Hello, I’m trying to figure out what happen behind the scenes in DistributedDataParallel when it comes to parameters that do not require a gradient. I cannot find a clear answer on this in the documentations.

Assume we have three layers: A --> B --> C. Suppose that A and B both have their requires_grad flag as False. If this model is wrapped in DistributedDataParallel, will there be any process communication that needs to be done in the backward pass of layer A or C? Specifically with the sharing of gradients.

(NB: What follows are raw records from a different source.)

(* ===== verification/SbRouterLib.v ===== *)
(** * Lemmas on the router configuration's lists *)
From S2P Require Import Prelude GoLib GoText SbJson SbRouter.

Lemma Rule_rose (P : Rule → Prop) : (∀ r, Forall P (r_Rules r) → P r) → ∀ r, P r.
Proof.
  intros H. fix IH 1. intros r. apply H. destruct r as [? ? rs]. cbn. induction rs as [|r rs IHrs];
    [by constructor|constructor; [apply IH|done]].
Qed.

Lemma elem_concat_fmap {A} (f : A → list string) l t : t ∈ concat (f <$> l) ↔ ∃ x, x ∈ l ∧ t ∈ f x.
Proof.
  rewrite list_elem_of_In, in_concat. split.
  - intros (k & Hk & Ht). apply list_elem_of_In, list_elem_of_fmap in Hk as (x & -> & Hx).
    apply list_elem_of_In in Ht. by exists x.
  - intros (x & Hx & Ht). exists (f x). rewrite <- !list_elem_of_In. split; [apply list_elem_of_fmap; by eauto|done].
Qed.

Lemma omap_nil {A B} (f : A → option B) l : omap f l = [] ↔ ∀ x, x ∈ l → f x = None.
Proof.
  induction l as [|x l IH]; cbn; [split; [by intros _ x []%elem_of_nil|done]|].
  setoid_rewrite elem_of_cons. destruct (f x) as [y|] eqn:E1.
  - split; [done|]. intros H. specialize (H x (or_introl eq_refl)). congruence.
  - rewrite IH. split; [intros H y [->|?]; auto|intros H y ?; auto].
Qed.

Lemma elem_imap_pair {A} (l : list A) i x : (i, x) ∈ imap pair l ↔ l !! i = Some x.
Proof.
  rewrite list_elem_of_lookup. setoid_rewrite list_lookup_imap_Some. naive_solver.
Qed.

Lemma positions_nil {A B} (p : A → bool) (g : nat → A → B) l :
  omap (λ ix, if p ix.2 then Some (g ix.1 ix.2) else None) (imap pair l) = [] ↔ ∀ x, x ∈ l → p x = false.
Proof.
  rewrite omap_nil. split.
  - intros H x [i Hi]%list_elem_of_lookup. specialize (H (i, x) (proj2 (elem_imap_pair _ _ _) Hi)). cbn in H.
    by destruct (p x).
  - intros H [i x] Hi%elem_imap_pair. cbn. by rewrite (H x) by by eapply list_elem_of_lookup_2.
Qed.

Lemma indices_nil {A} (p : A → bool) l : indices_of p l = [] ↔ ∀ x, x ∈ l → p x = false.
Proof. apply (positions_nil p (λ i _, i)). Qed.

Lemma fmap_nil_iff {A B} (f : A → B) l : f <$> l = [] ↔ l = [].
Proof. split; [apply fmap_nil_inv|by intros ->]. Qed.

Lemma rewriteTagSlice_elem tags from to t : t ∈ rewriteTagSlice tags from to →
  t = to ∨ (t ∈ tags ∧ (t ≠ from ∨ from = "" ∨ to = "")).
Proof.
  unfold rewriteTagSlice. destruct (String.eqb from "") eqn:E1; to_prop; [auto|].
  destruct (String.eqb to "") eqn:E2; to_prop; [auto|]. destruct (String.eqb from to) eqn:E3; to_prop; cbn [orb].
  { intros Ht. destruct (base.decide (t = from)) as [->|]; auto. }
  intros (x & -> & Hx)%list_elem_of_fmap. destruct (String.eqb x from) eqn:E4; to_prop; auto.
Qed.

Lemma find_tag_inr {A} (tag_of : A → string) tag next l : ∀ i idx r,
  find_tag tag_of tag next i idx l = inr r →
  (r = idx ∨ ∃ j x, r = Some (i + j)%nat ∧ l !! j = Some x ∧ tag_of x = tag) ∧
  (tag ≠ next → ∀ y, y ∈ l → tag_of y ≠ next).
Proof.
  induction l as [|x l IH]; intros i idx r H; cbn [find_tag] in H.
  { injection H as ->. split; [by left|]. intros _ y []%elem_of_nil. }
  destruct (String.eqb (tag_of x) tag) eqn:E1; to_prop.
  - destruct (IH _ _ _ H) as [H1 H2]. split.
    + right. destruct H1 as [->|(j & y & -> & Hj & Hy)].
      * exists 0%nat, x. split; [f_equal; lia|done].
      * exists (S j), y. split; [f_equal; lia|done].
    + intros Hne y [->|Hy]%elem_of_cons; [congruence|by apply H2].
  - destruct (String.eqb (tag_of x) next && negb (String.eqb tag next)) eqn:E2; [done|].
    destruct (IH _ _ _ H) as [H1 H2]. split.
    + destruct H1 as [->|(j & y & -> & Hj & Hy)]; [by left|right]. exists (S j), y. split; [f_equal; lia|done].
    + intros Hne y [->|Hy]%elem_of_cons; [|by apply H2]. apply andb_false_iff in E2 as [E2|E2]; to_prop; congruence.
Qed.

(** The element a rename finds, and the new tag is free or its own. *)
Lemma find_tag_some {A} (tag_of : A → string) tag next l idx :
  find_tag tag_of tag next 0 None l = inr (Some idx) →
  (∃ x, l !! idx = Some x ∧ tag_of x = tag) ∧ (tag ≠ next → next ∉ tag_of <$> l).
Proof.
  intros H. apply find_tag_inr in H as [[?|(j & x & E1 & Hj & Hx)] H2]; [done|]. injection E1 as ->. split; [by exists x|].
  intros Hne (y & -> & Hy)%list_elem_of_fmap. by apply (H2 Hne y).
Qed.

(** Replacing one element of a list without repetitions. *)
Lemma NoDup_insert `{EqDecision A} (l : list A) i x y : NoDup l → l !! i = Some x → (x ≠ y → y ∉ l) → NoDup (<[i := y]> l).
Proof.
  intros Hnd Hi Hy. destruct (base.decide (x = y)) as [->|Hne]; [by rewrite list_insert_id|]. specialize (Hy Hne).
  apply NoDup_alt. intros j k z Hj Hk.
  apply list_lookup_insert_Some in Hj as [(<- & <- & _)|[? Hj]]; apply list_lookup_insert_Some in Hk as [(<- & E1 & _)|[? Hk]];
    subst; try done; [by apply list_elem_of_lookup_2 in Hk|by apply list_elem_of_lookup_2 in Hj|].
  by eapply NoDup_lookup.
Qed.

Lemma elem_insert {A} (l : list A) i x y z : l !! i = Some x → z ∈ l → z ≠ x → z ∈ <[i := y]> l.
Proof.
  intros Hi [j Hj]%list_elem_of_lookup Hne. apply list_elem_of_lookup. exists j.
  rewrite list_lookup_insert_ne; [done|]. intros ->. congruence.
Qed.

Lemma elem_insert_inv {A} (l : list A) i y z : z ∈ <[i := y]> l → z = y ∨ z ∈ l.
Proof.
  intros [j Hj]%list_elem_of_lookup. apply list_lookup_insert_Some in Hj as [(_ & <- & _)|[_ Hj]]; [by left|right].
  by eapply list_elem_of_lookup_2.
Qed.

(** ** Lists *)

Lemma remove_insert_at {A} i (x : A) l : (i ≤ length l)%nat → remove_at i (insert_at i x l) = l.
Proof.
  intros H. unfold remove_at, insert_at. assert (length (take i l) = i) as Hl by (rewrite length_take; lia).
  rewrite take_app_length' by done. change (x :: drop i l) with ([x] ++ drop i l). rewrite app_assoc.
  rewrite drop_app_length' by (rewrite length_app, Hl; cbn; lia). apply take_drop.
Qed.

Lemma lookup_insert_at {A} i (x : A) l : (i ≤ length l)%nat → insert_at i x l !! i = Some x.
Proof.
  intros H. unfold insert_at. rewrite lookup_app_r by (rewrite length_take; lia).
  rewrite length_take, Nat.min_l by done. by rewrite Nat.sub_diag.
Qed.

Lemma length_remove_at {A} i (l : list A) : (i < length l)%nat → length (remove_at i l) = (length l - 1)%nat.
Proof. intros H. unfold remove_at. rewrite length_app, length_take, length_drop. lia. Qed.

(** The moved element stands at its new place, and the others keep their order. *)
Lemma move_spec {A} from to (l : list A) : (from < length l)%nat → (to < length l)%nat →
  move from to l !! to = l !! from ∧ remove_at to (move from to l) = remove_at from l.
Proof.
  intros Hf Ht. destruct (lookup_lt_is_Some_2 l from Hf) as [x Hx]. unfold move. rewrite Hx.
  pose proof (length_remove_at from l Hf) as Hl. split; [apply lookup_insert_at; lia|apply remove_insert_at; lia].
Qed.

Lemma remove_at_perm {A} i (l : list A) x : l !! i = Some x → l ≡ₚ x :: remove_at i l.
Proof.
  intros H. unfold remove_at. rewrite <- (take_drop_middle l i x H) at 1. by rewrite Permutation_middle.
Qed.

Lemma move_perm {A} from to (l : list A) : (from < length l)%nat → (to < length l)%nat → move from to l ≡ₚ l.
Proof.
  intros Hf Ht. destruct (lookup_lt_is_Some_2 l from Hf) as [x Hx]. destruct (move_spec from to l Hf Ht) as [H1 H2].
  rewrite Hx in H1. rewrite (remove_at_perm _ _ _ H1), H2. symmetry. by apply remove_at_perm.
Qed.

Lemma in_range_spec {A} i (l : list A) : in_range i l = true ↔ (0 ≤ i)%Z ∧ (Z.to_nat i < length l)%nat.
Proof. unfold in_range. rewrite andb_true_iff, Z.leb_le, Z.ltb_lt. lia. Qed.

Lemma find_index_None {A} (p : A → bool) l : find_index p l = None ↔ existsb p l = false.
Proof.
  induction l as [|x l IH]; [done|]. cbn. destruct (p x); [done|]. cbn. rewrite <- IH. by destruct (find_index p l).
Qed.

Lemma find_index_Some {A} (p : A → bool) l i : find_index p l = Some i →
  ∃ x, l !! i = Some x ∧ p x = true ∧ existsb p (take i l) = false.
Proof.
  revert i. induction l as [|x l IH]; [done|]. intros i. cbn. destruct (p x) eqn:Ep.
  - intros [= <-]. by exists x.
  - destruct (find_index p l) as [j|]; [|done]. intros [= <-]. destruct (IH j eq_refl) as (y & Hy & Hp & Ht).
    exists y. split_and!; [done..|]. cbn. by rewrite Ep, Ht.
Qed.

Lemma existsb_filter_neg {A} (p q : A → bool) l : (∀ x, q x = true → p x = false) →
  existsb q (filter (λ x, p x = false) l) = existsb q l.
Proof.
  intros H. induction l as [|x l IH]; [done|]. rewrite filter_cons. destruct (base.decide (p x = false)) as [|Hp]; cbn.
  - by rewrite IH.
  - rewrite IH. destruct (q x) eqn:Eq; [|done]. by apply H in Eq.
Qed.

Lemma existsb_filter_self {A} (p : A → bool) l : existsb p (filter (λ x, p x = false) l) = false.
Proof.
  induction l as [|x l IH]; [done|]. rewrite filter_cons. destruct (base.decide (p x = false)) as [Hp|]; cbn; [by rewrite Hp|done].
Qed.

Lemma filter_none {A} (p : A → bool) l : existsb p l = false → filter (λ x, p x = false) l = l.
Proof.
  induction l as [|x l IH]; [done|]. change (existsb p (x :: l)) with (p x || existsb p l).
  intros [Hp Hl]%orb_false_iff. rewrite filter_cons_True by done. by rewrite IH.
Qed.

Lemma existsb_insert_at {A} (p : A → bool) i x l : existsb p (insert_at i x l) = p x || existsb p l.
Proof.
  unfold insert_at. rewrite existsb_app. cbn. rewrite <- (take_drop i l) at 3. rewrite existsb_app.
  destruct (p x), (existsb p (take i l)); done.
Qed.

Lemma find_index_app_cons {A} (p : A → bool) l1 x l2 : existsb p l1 = false → p x = true →
  find_index p (l1 ++ x :: l2) = Some (length l1).
Proof.
  intros H Hx. induction l1 as [|y l1 IH]; cbn in *; [by rewrite Hx|]. apply orb_false_iff in H as [-> H]. by rewrite IH.
Qed.

Lemma filter_insert_at {A} (p : A → bool) i x l : p x = true → existsb p l = false →
  filter (λ y, p y = false) (insert_at i x l) = l.
Proof.
  intros Hx Hl. unfold insert_at. rewrite filter_app, filter_cons_False by congruence.
  rewrite <- filter_app, take_drop. by apply filter_none.
Qed.

Lemma fmap_filter {A B} (f : A → B) (P : B → Prop) `{∀ x, Decision (P x)} (l : list A) :
  f <$> filter (λ x, P (f x)) l = filter P (f <$> l).
Proof.
  induction l as [|x l IH]; [done|]. rewrite fmap_cons, !filter_cons. destruct (base.decide (P (f x))); cbn; [by f_equal|done].
Qed.

Lemma first_err_None_iff {A} (f : A → option string) l : first_err f l = None ↔ ∀ x, x ∈ l → f x = None.
Proof.
  induction l as [|y l IH]; [split; [by intros _ x []%elem_of_nil|done]|]. cbn. setoid_rewrite elem_of_cons. split.
  - destruct (f y) eqn:Ef; [done|]. intros H x [->|Hx]; [done|]. by apply IH.
  - intros H. rewrite (H y) by by left. apply IH. auto.
Qed.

My problem is that I have a large model and I am extremely bottle necked by process communication. I would like to freeze some of my layers such that less gradients need to be shared. I understand that depending on my model, the computation cost may be the same but I really need to bring down the communication cost.

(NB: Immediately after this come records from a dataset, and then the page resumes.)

(* ===== verification/SbOutboundsProps.v ===== *)
(** * Composite outbounds: no cycles, no dangling references

    The depth-first search terminates and refuses exactly the cyclic sets; renaming an
    outbound carries its references along, deleting it leaves none, and what an edit adds
    exists as far as the program looks it up. *)
From S2P Require Import Prelude GoLib GoText SbJson SbRouter SbRouterLib SbOutbounds.
From stdpp Require Import relations.

(** ** The depth-first search *)
Section search.
Context (edges : string → list string) (N : list string).
Context (Hclosed : ∀ a b, b ∈ edges a → b ∈ N).

Definition E (a b : string) : Prop := b ∈ edges a.

Definition white (col : gmap string color) : gset string := list_to_set N ∖ dom col.

Lemma white_insert tag c col : tag ∈ N → col !! tag = None → (size (white (<[tag := c]> col)) < size (white col))%nat.
Proof.
  intros Ht Hn. unfold white. apply subset_size. rewrite dom_insert_L. apply not_elem_of_dom in Hn. set_solver.
Qed.

Lemma white_mono col col' : dom col ⊆ dom col' → (size (white col') ≤ size (white col))%nat.
Proof. intros H. unfold white. apply subseteq_size. set_solver. Qed.

(** Enough fuel: the white nodes. *)
Lemma visit_total fuel tag col :
  tag ∈ N → (size (white col) ≤ fuel)%nat → col !! tag = None →
  ∃ r, visit edges fuel tag col = Some r ∧ dom col ⊆ dom r.2.
Proof.
  revert tag col. induction fuel as [|fuel IH]; intros tag col Ht Hf Hc.
  { pose proof (white_insert tag Gray col Ht Hc). lia. }
  cbn [visit]. pose proof (white_insert tag Gray col Ht Hc) as Hlt.
  assert (dom col ⊆ dom (<[tag := Gray]> col)) as Hsub by set_solver.
  assert (∀ ns, (∀ x, x ∈ ns → x ∈ N) → ∀ col1, dom (<[tag := Gray]> col) ⊆ dom col1 →
    ∃ r, visit_next (visit edges fuel) tag ns col1 = Some r ∧ dom col1 ⊆ dom r.2) as H.
  { induction ns as [|next ns IHns]; intros Hns col1 Hd; cbn [visit_next].
    { eexists. split; [done|]. set_solver. }
    assert (∀ x, x ∈ ns → x ∈ N) as Hns' by (intros; apply Hns; by right).
    destruct (col1 !! next) as [[]|] eqn:Hnext; [by eexists|by apply IHns|].
    destruct (IH next col1) as (r & -> & Hr); [apply Hns; by left| |done|].
    { pose proof (white_mono _ _ Hd). lia. }
    cbn. destruct r as [[] col2]; cbn in *; [by eexists|].
    destruct (IHns Hns' col2) as (r & Hr2 & Hd2); [set_solver|]. exists r. split; [done|]. set_solver. }
  destruct (H (edges tag)) with (col1 := <[tag := Gray]> col) as (r & Hr & Hd); [intros x; apply Hclosed|done|].
  exists r. split; [done|]. set_solver.
Qed.

(** Black nodes are closed under edges and lie on no cycle. *)
Record settled (col : gmap string color) : Prop := {
  se_closed : ∀ x y, col !! x = Some Black → E x y → col !! y = Some Black;
  se_acyclic : ∀ x, col !! x = Some Black → ¬ tc E x x;
}.

Lemma settled_reach col x y : settled col → col !! x = Some Black → rtc E x y → col !! y = Some Black.
Proof. intros S Hx H. induction H as [|x y z Hxy _ IH]; [done|]. apply IH. by eapply se_closed. Qed.

Lemma settled_black col tag : settled col → col !! tag ≠ Some Black → (∀ y, E tag y → col !! y = Some Black) →
  settled (<[tag := Black]> col).
Proof.
  intros S Ht Hsucc. split.
  - intros x y Hx Hxy. destruct (base.decide (y = tag)) as [->|Hne]; [by rewrite lookup_insert_eq|].
    rewrite lookup_insert_ne by done. apply lookup_insert_Some in Hx as [[<- _]|[_ Hx]]; [by apply Hsucc|].
    by eapply se_closed.
  - intros x Hx Hcyc. apply lookup_insert_Some in Hx as [[<- _]|[_ Hx]]; [|by eapply se_acyclic].
    apply Ht. inversion Hcyc as [y z Hy|y y' z Hy Hrest]; subst; [by apply Hsucc in Hy|].
    eapply settled_reach; [done|by apply Hsucc|]. by apply tc_rtc.
Qed.

Lemma settled_gray col tag : settled col → col !! tag = None → settled (<[tag := Gray]> col).
Proof.
  intros S Ht. assert (∀ x, <[tag := Gray]> col !! x = Some Black ↔ col !! x = Some Black) as H.
  { intros x. rewrite lookup_insert_Some. split; [by intros [[? ?]|[_ ?]]|].
    intros Hx. right. split; [congruence|done]. }
  split.
  - intros x y Hx Hxy. apply H. apply H in Hx. by eapply se_closed.
  - intros x Hx. apply H in Hx. by eapply se_acyclic.
Qed.

(** What one visit leaves behind. *)
Record visited (col col' : gmap string color) : Prop := {
  vi_settled : settled col';
  vi_black : ∀ x, col !! x = Some Black → col' !! x = Some Black;
  vi_gray : ∀ x, col' !! x = Some Gray ↔ col !! x = Some Gray;
}.

Lemma visit_spec fuel tag col r :
  visit edges fuel tag col = Some r → col !! tag = None → settled col →
  (∀ g, col !! g = Some Gray → tc E g tag) →
  if r.1 then ∃ x, tc E x x else visited col r.2 ∧ r.2 !! tag = Some Black.
Proof.
  revert tag col r. induction fuel as [|fuel IH]; intros tag col r Hv Ht Hs Hg; [done|]. cbn [visit] in Hv.
  assert (∀ g, <[tag := Gray]> col !! g = Some Gray → rtc E g tag) as Hg'.
  { intros g. rewrite lookup_insert_Some. intros [[-> _]|[_ H]]; [done|]. by apply tc_rtc, Hg. }
  assert (visited (<[tag := Gray]> col) (<[tag := Gray]> col)) as V0
    by (split; [by apply settled_gray|done|done]).
  assert (∀ ns col1 r, (∀ y, y ∈ ns → E tag y) → visit_next (visit edges fuel) tag ns col1 = Some r →
    (∀ y, E tag y → y ∈ ns ∨ col1 !! y = Some Black) → visited (<[tag := Gray]> col) col1 →
    if r.1 then ∃ x, tc E x x else visited col r.2 ∧ r.2 !! tag = Some Black) as Hloop;
    [|apply (Hloop (edges tag) (<[tag := Gray]> col)); [done|done|by left|split; [by apply settled_gray|done|done]]].
  clear r Hv. induction ns as [|next ns IHns]; intros col1 r Hedge Hv Hrest V; cbn [visit_next] in Hv.
  - injection Hv as <-. cbn. split; [|apply lookup_insert_eq].
    assert (col1 !! tag = Some Gray) as Htag by (apply (vi_gray _ _ V); apply lookup_insert_eq).
    split.
    + apply settled_black; [apply V|congruence|]. intros y Hy. by destruct (Hrest y Hy) as [[]%elem_of_nil|?].
    + intros x Hx. rewrite lookup_insert_ne by congruence. apply (vi_black _ _ V).
      rewrite lookup_insert_ne by congruence. done.
    + intros x. destruct (base.decide (x = tag)) as [->|Hne].
      * rewrite lookup_insert_eq, Ht. done.
      * rewrite lookup_insert_ne by done. rewrite (vi_gray _ _ V). by rewrite lookup_insert_ne.
  - assert (E tag next) as Hnext by (apply Hedge; by left).
    assert (∀ y, y ∈ ns → E tag y) as Hedge' by (intros; apply Hedge; by right).
    destruct (col1 !! next) as [[]|] eqn:Hc.
    + injection Hv as <-. cbn. exists tag. apply (vi_gray _ _ V) in Hc. apply Hg' in Hc.
      apply (tc_rtc_r _ next); [by apply tc_once|done].
    + apply (IHns col1 r Hedge' Hv); [|done]. intros y Hy. destruct (Hrest y Hy) as [[->|?]%elem_of_cons|?]; auto.
    + destruct (visit edges fuel next col1) as [[err col2]|] eqn:Hvis; [|done]. cbn in Hv.
      assert (∀ g, col1 !! g = Some Gray → tc E g next) as Hg1.
      { intros g Hgray. apply (vi_gray _ _ V) in Hgray. apply (tc_rtc_l _ tag); [by apply Hg'|by apply tc_once]. }
      pose proof (IH next col1 _ Hvis Hc (vi_settled _ _ V) Hg1) as Hn. cbn in Hn.
      destruct err; [by injection Hv as <-|]. destruct Hn as [V2 Hb2].
      apply (IHns col2 r Hedge' Hv).
      * intros y Hy. destruct (Hrest y Hy) as [[->|?]%elem_of_cons|H]; auto. right. by apply (vi_black _ _ V2).
      * split; [apply V2| |]; [intros x Hx; by apply (vi_black _ _ V2), (vi_black _ _ V)|].
        intros x. by rewrite (vi_gray _ _ V2), (vi_gray _ _ V).
Qed.

Lemma visit_all_total fuel tags col : (∀ t, t ∈ tags → t ∈ N) → (length N ≤ fuel)%nat →
  ∃ r, visit_all edges fuel tags col = Some r.
Proof.
  intros Ht Hf. assert (∀ col, (size (white col) ≤ fuel)%nat) as Hw.
  { intros c. etrans; [apply subseteq_size, (subseteq_difference_l _ _ (list_to_set N)); done|].
    etrans; [apply size_list_to_set_le|done]. }
  revert col. induction tags as [|tag tags IH]; intros col; cbn [visit_all]; [by eexists|].
  assert (∀ t, t ∈ tags → t ∈ N) as Ht' by (intros; apply Ht; by right).
  destruct (col !! tag) eqn:Hc; [by apply IH|].
  destruct (visit_total fuel tag col) as ([[] c] & -> & _); [apply Ht; by left|done|done| |]; cbn; [by eexists|by apply IH].
Qed.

mrshenli · July 28, 2020, 2:18pm

Hey @ayalaa2, DistributedDataParallel’s (DDP) ctor would go through all parameters and skip the ones whose requires_grad=False. So, there won’t be communication on those grad, but you will have to set their require_grad field before passing it to DDP. After the ctor, changing the requires_grad attribute makes no difference. See the code below in DDP ctor.

github.com

pytorch/pytorch/blob/6bd88f581a6323d026e08b65ffee75bfe162501f/torch/nn/parallel/distributed.py#L456-L464


# Build tuple of (module, parameter) for all parameters that require grads.
modules_and_parameters = [
    [
        (module, parameter)
        for module in replica.modules()
        for parameter in filter(
            lambda parameter: parameter.requires_grad,
            parameters(module, recurse=False))
    ] for replica in self._module_copies]

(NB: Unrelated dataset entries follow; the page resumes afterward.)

(* ===== verification/SbRulesProps.v ===== *)
(** * Route rules and rule sets: order, system rules, references

    Moving a rule, the upkeep of the system rules, and the rule sets the rules name. *)
From S2P Require Import Prelude GoLib GoText SbJson SbRouter SbRouterLib.

(** ** System rules *)

(** A sniff rule has no matcher, so it is no other system rule. *)
Lemma private_not_sniff r : isSystemPrivateRule r = true → isSystemSniffRule r = false.
Proof.
  unfold isSystemPrivateRule, isSystemSniffRule, hasAnyMatcher. destruct (IPIsPrivate r) as [[]|]; [|done|done]. intros _.
  apply andb_false_iff. right. apply negb_false_iff. rewrite !orb_true_iff. left; left; right. done.
Qed.

Lemma hijack_not_sniff r : isSystemHijackRule r = true → isSystemSniffRule r = false.
Proof.
  unfold isSystemHijackRule, isSystemSniffRule. destruct (String.eqb (r_Action r) "sniff") eqn:E1; [|done]. to_prop.
  rewrite E1. done.
Qed.

(** The rules that [EnsureSystemRules] neither adds nor drops. *)
Definition other_rule (r : Rule) : bool :=
  negb (isSystemSniffRule r || isSystemHijackRule r || isSystemPrivateRule r).

Definition has (p : Rule → bool) (rules : list Rule) : Prop := existsb p rules = true.

(** What [EnsureSystemRules] promises of the rules. *)
Record settled_rules (sniffer : bool) (rules : list Rule) : Prop := {
  sr_sniff : existsb isSystemSniffRule rules = sniffer;
  sr_hijack : has isSystemHijackRule rules;
  sr_private : has isSystemPrivateRule rules;
}.

Lemma ensure_id b rules : settled_rules b rules → ensure_rules b rules = rules.
Proof.
  intros [Hs Hh Hp]. unfold ensure_rules. rewrite Hs, Hp. unfold has in Hh.
  destruct (find_index isSystemHijackRule rules) as [i|] eqn:Ef; [|apply find_index_None in Ef; congruence].
  by destruct b; cbn [negb andb]; rewrite Ef.
Qed.

(** The rules after the sniff rules are dropped, and what is put in front. *)
Definition kept_rules (b : bool) (rules : list Rule) : list Rule :=
  if negb b && existsb isSystemSniffRule rules then filter (λ r, isSystemSniffRule r = false) rules else rules.
Definition added_sniff (b : bool) (rules : list Rule) : list Rule :=
  if b && negb (existsb isSystemSniffRule rules) then [sniff_rule] else [].

Lemma kept_sniff b rules : existsb isSystemSniffRule (added_sniff b rules ++ kept_rules b rules) = b.
Proof.
  rewrite existsb_app. unfold added_sniff, kept_rules.
  destruct b; cbn [andb negb]; destruct (existsb isSystemSniffRule rules) eqn:E1; cbn [negb]; rewrite ?E1; try done.
  apply existsb_filter_self.
Qed.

Another way to skip communication is to use the no_sync context manager.

wydwww · August 14, 2021, 8:51am

Hi @mrshenli, you mentioned that DDP can skip the gradient communication for parameters whose requires_grad=False but the flag must be set before wrapping the model with DDP.

I have 2 following questions:

If I set requires_grad=False during training after the DDP ctor, will these parameters be updated anymore, if they still conduct communication?
Is there a way to dynamically freeze more parameters and skip their communication during DDP training after constructing the DDP model?

My use case is gradually freezing more layers during training/fine-tuning. Thanks!

mrshenli · August 15, 2021, 8:31pm

Hey @wydwww

DDP only builds the communication buffer once (it’s actually twice: 1. using the reverse order of model.parameters, 2. using the autograd order of the first iteration). So DDP will still communicate all parameter’s gradients, even if some of them are marked as requires_grad=False after DDP ctor.

Is there a way to dynamically freeze more parameters and skip their communication during DDP training after constructing the DDP model?

If this is not very frequent (say, once per epoch), you can destroy the DDP instance and create a new one.

wydwww · August 16, 2021, 2:29am

Thanks. I will try this solution.

palo_bajo · May 27, 2022, 12:09am

I found this suggestion quite useful. I am facing exactly the same problem described here but I can’t fix it by just destroying the DDP and creating a new instance Basically I have a model wrapped around DDP, and after 10 epochs I want to freeze some parts using requires_grad = False and keep training the rest of the model.

To destroy the DDP model instance I am following Safely removing a Module from DDP, this is, model = model.module, but still not working.

Any suggestions?

kumpera · May 31, 2022, 1:40pm

Could you go in more detal of how is it exactly failing?
Do you have logs of the failure to help troubleshoot it?

wydwww · May 31, 2022, 2:06pm

Did you first extract the module from DDP (model = model.module), then create a new DDP with the extracted model? And what do you mean by not working?